WORK TASK: Among the lines below, restate word for word only those from the line with "ensure? bool_decide (file_identity probed" through the line with "pc_source_fd := file;", with both end lines kept.
╭─ RECORD EXTRACTS
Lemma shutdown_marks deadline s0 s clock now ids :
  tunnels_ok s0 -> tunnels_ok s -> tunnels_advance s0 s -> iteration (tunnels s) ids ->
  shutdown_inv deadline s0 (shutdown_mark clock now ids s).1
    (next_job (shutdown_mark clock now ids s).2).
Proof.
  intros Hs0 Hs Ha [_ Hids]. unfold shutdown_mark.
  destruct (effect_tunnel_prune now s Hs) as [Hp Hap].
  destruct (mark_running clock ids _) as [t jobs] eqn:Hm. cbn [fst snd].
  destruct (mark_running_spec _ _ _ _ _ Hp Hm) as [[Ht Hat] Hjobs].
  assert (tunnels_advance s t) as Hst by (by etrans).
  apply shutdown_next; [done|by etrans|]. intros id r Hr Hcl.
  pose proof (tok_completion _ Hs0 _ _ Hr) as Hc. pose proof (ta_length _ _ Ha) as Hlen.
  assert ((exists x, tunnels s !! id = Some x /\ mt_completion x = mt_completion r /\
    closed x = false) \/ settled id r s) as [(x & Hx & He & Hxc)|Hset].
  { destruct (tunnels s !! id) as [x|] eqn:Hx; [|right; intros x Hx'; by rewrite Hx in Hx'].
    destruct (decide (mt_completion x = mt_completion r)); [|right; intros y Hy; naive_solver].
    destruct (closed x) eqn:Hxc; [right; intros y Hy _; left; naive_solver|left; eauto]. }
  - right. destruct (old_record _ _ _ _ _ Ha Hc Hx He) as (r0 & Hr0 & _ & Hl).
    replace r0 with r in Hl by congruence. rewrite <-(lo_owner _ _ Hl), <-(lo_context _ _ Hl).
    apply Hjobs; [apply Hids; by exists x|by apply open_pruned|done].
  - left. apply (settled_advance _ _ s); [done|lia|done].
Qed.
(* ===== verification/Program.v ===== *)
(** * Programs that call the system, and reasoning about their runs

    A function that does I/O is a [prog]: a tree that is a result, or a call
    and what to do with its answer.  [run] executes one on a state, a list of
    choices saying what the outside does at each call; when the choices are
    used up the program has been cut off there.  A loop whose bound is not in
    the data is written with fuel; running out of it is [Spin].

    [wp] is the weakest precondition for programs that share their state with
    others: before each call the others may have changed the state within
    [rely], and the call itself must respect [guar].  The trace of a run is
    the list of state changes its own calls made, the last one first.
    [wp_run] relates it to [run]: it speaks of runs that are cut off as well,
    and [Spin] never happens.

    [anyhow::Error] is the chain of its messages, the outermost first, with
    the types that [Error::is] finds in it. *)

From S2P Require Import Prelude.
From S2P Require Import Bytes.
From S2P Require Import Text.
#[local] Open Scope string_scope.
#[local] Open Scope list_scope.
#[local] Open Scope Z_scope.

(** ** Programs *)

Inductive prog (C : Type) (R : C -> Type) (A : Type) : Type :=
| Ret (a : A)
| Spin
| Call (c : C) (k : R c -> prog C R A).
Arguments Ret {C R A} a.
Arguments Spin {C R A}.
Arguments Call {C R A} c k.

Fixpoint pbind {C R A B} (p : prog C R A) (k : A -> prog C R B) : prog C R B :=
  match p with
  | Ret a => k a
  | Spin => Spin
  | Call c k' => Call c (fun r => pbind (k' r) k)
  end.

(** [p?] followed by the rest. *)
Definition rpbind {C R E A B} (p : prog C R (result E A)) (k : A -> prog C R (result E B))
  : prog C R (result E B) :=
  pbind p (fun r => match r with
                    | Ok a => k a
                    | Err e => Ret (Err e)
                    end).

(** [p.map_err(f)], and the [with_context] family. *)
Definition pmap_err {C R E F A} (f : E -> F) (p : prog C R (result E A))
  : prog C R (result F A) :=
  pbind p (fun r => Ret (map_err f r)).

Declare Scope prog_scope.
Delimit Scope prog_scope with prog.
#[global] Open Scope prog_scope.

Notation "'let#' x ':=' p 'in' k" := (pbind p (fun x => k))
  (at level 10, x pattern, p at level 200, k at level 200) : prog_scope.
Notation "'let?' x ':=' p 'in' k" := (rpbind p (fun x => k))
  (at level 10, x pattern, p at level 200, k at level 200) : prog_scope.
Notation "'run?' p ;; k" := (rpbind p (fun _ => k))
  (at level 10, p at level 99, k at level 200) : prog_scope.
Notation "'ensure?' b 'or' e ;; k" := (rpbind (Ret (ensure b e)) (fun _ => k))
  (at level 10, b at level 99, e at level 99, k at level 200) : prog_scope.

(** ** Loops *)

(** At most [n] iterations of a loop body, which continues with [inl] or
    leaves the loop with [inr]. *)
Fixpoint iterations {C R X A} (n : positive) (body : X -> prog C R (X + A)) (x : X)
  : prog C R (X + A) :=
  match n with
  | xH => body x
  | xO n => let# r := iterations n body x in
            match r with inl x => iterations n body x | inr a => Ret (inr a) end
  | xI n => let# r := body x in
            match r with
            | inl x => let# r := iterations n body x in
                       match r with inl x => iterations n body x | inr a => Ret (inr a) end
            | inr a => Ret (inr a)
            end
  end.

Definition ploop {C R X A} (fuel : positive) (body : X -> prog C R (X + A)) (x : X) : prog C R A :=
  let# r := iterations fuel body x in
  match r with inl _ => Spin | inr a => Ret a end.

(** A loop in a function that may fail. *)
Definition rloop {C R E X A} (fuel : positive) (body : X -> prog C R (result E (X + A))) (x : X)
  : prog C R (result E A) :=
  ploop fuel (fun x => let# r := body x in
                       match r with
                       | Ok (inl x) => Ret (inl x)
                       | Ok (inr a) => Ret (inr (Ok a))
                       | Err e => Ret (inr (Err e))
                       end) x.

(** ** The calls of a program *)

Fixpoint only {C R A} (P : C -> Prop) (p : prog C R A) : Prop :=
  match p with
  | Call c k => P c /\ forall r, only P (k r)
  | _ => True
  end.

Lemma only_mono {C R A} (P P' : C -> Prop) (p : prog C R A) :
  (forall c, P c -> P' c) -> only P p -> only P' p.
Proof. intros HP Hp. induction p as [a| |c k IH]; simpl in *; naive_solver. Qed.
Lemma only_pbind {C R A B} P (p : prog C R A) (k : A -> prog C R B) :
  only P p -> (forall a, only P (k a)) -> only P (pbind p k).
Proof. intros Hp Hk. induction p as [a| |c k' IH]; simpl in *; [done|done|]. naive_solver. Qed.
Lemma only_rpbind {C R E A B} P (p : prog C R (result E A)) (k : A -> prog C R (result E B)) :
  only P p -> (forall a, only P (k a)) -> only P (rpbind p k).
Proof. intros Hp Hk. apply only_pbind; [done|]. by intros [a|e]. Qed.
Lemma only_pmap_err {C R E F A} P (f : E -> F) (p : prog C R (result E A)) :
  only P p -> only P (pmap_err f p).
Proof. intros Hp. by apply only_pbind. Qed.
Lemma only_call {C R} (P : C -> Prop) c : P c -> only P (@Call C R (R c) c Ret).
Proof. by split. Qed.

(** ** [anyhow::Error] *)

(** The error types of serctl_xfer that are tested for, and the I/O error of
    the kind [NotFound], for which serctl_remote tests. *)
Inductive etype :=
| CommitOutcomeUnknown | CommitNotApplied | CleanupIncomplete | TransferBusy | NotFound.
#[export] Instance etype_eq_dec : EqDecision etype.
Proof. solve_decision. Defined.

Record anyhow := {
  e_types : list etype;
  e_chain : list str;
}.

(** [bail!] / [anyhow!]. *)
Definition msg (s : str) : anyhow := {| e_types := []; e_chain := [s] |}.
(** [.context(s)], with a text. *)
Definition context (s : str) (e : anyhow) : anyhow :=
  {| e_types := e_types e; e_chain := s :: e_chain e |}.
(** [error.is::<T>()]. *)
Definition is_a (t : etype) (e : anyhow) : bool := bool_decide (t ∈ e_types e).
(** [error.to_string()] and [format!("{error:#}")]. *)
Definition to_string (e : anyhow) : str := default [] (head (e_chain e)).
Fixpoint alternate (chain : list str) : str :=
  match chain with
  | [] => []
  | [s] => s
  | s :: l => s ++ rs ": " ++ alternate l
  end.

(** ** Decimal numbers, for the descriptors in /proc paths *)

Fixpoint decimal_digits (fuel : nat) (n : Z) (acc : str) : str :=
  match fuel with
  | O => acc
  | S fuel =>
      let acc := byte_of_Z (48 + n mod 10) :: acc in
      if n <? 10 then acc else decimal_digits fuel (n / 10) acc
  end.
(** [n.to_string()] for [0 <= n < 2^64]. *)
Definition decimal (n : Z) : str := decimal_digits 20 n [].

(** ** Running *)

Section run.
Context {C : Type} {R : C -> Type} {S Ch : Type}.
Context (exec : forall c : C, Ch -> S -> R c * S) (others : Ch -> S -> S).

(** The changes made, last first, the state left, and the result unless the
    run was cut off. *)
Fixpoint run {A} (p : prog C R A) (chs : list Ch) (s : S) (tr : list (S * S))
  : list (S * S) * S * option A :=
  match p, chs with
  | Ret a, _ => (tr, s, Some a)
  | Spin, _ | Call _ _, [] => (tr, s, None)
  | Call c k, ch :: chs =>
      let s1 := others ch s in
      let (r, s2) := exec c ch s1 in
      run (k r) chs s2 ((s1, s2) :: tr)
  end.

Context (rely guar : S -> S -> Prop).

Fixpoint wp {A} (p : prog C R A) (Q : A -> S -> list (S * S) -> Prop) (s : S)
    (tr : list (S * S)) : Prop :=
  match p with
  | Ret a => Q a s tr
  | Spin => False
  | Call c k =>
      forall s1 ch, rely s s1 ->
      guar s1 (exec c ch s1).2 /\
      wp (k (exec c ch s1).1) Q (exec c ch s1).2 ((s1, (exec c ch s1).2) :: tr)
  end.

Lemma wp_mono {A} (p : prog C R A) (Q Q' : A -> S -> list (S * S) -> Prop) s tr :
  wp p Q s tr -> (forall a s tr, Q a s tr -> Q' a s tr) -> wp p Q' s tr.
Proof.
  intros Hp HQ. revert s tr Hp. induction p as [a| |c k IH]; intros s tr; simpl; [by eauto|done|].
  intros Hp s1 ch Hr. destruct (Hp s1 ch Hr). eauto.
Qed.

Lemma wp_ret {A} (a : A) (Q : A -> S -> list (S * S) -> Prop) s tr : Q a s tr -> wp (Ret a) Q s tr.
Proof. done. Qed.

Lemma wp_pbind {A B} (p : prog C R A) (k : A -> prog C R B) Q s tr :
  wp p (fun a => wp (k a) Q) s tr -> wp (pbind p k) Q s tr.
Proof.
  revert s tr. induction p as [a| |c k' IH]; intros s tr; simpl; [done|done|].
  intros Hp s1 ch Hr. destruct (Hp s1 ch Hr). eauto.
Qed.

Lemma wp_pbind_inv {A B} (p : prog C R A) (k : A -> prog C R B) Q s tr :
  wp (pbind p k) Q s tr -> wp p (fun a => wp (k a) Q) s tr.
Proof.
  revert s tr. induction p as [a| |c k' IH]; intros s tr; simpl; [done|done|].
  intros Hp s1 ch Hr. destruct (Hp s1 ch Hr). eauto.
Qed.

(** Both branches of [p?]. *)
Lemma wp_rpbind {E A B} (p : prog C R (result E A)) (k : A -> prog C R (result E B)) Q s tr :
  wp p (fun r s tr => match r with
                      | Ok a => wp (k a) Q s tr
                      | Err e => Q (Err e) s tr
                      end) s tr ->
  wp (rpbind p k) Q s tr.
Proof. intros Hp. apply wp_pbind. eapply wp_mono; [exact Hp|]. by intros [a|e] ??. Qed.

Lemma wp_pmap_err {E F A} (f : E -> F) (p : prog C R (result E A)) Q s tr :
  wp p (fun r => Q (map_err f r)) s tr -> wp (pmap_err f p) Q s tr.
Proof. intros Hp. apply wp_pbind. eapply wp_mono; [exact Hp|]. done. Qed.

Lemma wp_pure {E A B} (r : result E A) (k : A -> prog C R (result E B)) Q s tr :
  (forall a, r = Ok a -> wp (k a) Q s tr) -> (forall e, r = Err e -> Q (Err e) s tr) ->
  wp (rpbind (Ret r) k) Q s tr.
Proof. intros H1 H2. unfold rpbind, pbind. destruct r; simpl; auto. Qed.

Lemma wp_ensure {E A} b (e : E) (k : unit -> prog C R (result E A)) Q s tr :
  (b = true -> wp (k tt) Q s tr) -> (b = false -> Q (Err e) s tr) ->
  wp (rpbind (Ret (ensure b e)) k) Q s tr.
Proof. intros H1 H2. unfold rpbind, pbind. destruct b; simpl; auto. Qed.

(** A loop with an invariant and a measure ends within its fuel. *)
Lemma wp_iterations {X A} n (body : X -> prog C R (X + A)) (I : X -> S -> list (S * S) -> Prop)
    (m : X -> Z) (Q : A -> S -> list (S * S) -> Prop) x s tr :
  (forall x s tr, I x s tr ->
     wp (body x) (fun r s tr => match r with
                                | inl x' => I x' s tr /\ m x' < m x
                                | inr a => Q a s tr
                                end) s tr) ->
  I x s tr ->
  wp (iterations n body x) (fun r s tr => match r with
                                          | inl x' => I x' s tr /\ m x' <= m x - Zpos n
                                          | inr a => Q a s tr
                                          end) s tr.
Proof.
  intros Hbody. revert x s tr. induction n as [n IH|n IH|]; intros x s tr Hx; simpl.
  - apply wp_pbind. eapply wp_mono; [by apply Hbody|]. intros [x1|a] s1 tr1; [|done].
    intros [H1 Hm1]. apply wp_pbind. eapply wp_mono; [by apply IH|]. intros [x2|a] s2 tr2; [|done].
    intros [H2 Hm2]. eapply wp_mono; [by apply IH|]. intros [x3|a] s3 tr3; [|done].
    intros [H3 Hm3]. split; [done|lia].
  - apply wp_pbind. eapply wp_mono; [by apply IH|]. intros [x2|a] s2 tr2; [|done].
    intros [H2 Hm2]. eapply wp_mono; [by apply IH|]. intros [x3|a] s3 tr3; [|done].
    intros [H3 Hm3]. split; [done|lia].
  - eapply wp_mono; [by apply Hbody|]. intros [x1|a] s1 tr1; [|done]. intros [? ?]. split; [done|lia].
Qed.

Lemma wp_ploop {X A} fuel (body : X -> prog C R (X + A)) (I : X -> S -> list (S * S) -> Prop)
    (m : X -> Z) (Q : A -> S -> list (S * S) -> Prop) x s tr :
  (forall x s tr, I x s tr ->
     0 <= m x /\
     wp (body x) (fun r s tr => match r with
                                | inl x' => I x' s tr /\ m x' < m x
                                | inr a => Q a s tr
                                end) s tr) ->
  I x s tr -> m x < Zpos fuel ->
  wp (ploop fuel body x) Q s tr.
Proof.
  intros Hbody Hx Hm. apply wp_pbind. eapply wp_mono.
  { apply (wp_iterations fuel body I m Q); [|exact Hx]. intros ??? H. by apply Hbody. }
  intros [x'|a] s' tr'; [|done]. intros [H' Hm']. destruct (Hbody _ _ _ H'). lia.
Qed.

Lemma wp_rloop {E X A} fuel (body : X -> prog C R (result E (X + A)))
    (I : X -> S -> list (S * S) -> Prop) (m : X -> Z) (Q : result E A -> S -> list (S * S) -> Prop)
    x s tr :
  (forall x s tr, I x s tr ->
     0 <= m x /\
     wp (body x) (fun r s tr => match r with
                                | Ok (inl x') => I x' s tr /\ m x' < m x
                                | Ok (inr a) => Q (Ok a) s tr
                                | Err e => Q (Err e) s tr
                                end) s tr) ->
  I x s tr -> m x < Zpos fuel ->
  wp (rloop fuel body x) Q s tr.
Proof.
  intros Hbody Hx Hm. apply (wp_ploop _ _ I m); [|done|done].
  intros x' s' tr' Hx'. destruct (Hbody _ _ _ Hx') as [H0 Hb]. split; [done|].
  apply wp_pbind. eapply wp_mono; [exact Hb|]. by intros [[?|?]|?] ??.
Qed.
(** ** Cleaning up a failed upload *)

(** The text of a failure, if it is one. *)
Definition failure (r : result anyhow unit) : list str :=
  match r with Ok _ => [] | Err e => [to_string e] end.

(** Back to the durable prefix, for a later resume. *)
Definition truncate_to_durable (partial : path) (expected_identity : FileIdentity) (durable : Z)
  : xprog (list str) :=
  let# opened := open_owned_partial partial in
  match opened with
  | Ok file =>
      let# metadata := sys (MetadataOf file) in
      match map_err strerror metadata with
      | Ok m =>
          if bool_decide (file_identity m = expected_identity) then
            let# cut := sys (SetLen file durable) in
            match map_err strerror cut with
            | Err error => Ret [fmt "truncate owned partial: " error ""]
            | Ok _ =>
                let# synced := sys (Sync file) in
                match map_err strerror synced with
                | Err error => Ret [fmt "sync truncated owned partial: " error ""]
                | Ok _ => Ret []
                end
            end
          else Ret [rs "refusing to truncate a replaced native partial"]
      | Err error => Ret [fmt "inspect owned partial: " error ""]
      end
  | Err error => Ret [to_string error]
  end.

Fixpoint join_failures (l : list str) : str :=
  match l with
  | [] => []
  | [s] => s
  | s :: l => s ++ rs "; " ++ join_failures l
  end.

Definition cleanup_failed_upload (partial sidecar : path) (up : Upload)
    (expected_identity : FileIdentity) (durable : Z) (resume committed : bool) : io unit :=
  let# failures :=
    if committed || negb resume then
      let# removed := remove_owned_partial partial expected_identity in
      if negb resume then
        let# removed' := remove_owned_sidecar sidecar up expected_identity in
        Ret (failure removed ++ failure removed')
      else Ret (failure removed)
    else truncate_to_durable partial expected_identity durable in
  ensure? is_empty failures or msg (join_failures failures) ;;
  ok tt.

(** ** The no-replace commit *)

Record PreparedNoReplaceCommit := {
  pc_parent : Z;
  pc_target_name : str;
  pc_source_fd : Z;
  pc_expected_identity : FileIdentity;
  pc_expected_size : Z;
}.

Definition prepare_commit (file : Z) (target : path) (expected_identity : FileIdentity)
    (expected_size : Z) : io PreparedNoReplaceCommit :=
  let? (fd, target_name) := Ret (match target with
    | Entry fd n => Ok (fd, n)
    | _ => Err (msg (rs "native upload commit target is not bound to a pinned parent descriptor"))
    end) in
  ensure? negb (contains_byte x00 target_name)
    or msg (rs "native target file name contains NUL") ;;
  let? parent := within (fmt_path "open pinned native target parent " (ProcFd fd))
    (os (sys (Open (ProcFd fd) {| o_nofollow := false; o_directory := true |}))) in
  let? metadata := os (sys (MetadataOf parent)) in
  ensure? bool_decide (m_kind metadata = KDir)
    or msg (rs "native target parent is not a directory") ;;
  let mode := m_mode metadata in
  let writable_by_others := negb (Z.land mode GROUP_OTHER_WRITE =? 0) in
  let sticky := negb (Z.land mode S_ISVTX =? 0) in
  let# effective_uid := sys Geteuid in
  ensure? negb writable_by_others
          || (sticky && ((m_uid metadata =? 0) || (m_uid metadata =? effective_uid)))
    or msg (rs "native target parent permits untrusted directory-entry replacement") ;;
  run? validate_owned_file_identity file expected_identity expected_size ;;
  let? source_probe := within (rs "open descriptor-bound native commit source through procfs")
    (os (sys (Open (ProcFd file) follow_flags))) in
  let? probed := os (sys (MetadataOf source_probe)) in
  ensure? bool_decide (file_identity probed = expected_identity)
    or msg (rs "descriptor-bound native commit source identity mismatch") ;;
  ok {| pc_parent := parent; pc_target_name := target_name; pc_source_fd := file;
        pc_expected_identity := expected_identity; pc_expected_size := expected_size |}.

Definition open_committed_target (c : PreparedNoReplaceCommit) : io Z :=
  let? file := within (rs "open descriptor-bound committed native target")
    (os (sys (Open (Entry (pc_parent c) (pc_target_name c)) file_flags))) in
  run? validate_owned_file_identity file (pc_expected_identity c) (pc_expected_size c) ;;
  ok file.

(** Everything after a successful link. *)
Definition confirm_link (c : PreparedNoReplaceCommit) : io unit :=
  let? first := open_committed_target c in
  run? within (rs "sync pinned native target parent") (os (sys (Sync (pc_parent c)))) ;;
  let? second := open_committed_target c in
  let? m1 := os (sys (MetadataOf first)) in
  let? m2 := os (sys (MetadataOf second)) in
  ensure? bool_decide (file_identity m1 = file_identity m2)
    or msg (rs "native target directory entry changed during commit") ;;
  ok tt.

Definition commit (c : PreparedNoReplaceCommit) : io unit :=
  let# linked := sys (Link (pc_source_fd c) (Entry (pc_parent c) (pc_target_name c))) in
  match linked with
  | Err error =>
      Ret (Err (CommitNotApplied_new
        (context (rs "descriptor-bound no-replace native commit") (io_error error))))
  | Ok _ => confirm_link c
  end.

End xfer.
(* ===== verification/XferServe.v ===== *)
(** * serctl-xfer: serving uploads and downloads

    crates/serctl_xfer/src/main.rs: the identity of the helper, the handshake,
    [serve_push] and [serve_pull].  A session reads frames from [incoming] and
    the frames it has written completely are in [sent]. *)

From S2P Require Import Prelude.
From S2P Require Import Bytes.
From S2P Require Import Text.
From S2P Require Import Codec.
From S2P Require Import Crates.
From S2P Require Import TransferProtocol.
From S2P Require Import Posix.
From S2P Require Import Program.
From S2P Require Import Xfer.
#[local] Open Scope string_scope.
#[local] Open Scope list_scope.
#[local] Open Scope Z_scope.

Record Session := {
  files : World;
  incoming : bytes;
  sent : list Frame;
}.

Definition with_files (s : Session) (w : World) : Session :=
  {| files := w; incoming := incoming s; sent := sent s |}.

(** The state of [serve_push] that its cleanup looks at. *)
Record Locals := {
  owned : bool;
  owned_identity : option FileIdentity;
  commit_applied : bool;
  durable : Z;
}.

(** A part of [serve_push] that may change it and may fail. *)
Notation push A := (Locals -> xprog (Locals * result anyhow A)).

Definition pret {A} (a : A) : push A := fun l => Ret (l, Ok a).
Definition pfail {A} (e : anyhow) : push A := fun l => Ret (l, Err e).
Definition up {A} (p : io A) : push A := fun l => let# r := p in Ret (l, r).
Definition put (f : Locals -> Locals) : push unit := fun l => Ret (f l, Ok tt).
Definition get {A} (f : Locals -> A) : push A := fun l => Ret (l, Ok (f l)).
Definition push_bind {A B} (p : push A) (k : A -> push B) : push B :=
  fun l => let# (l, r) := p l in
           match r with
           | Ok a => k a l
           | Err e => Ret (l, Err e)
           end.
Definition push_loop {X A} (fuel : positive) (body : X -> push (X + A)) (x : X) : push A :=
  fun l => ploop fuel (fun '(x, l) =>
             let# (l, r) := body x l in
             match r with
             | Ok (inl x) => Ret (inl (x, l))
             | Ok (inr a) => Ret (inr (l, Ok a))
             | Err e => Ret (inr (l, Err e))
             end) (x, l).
╰─
RESPONSE TO THE EXERCISE:
  ensure? bool_decide (file_identity probed = expected_identity)
    or msg (rs "descriptor-bound native commit source identity mismatch") ;;
  ok {| pc_parent := parent; pc_target_name := target_name; pc_source_fd := file;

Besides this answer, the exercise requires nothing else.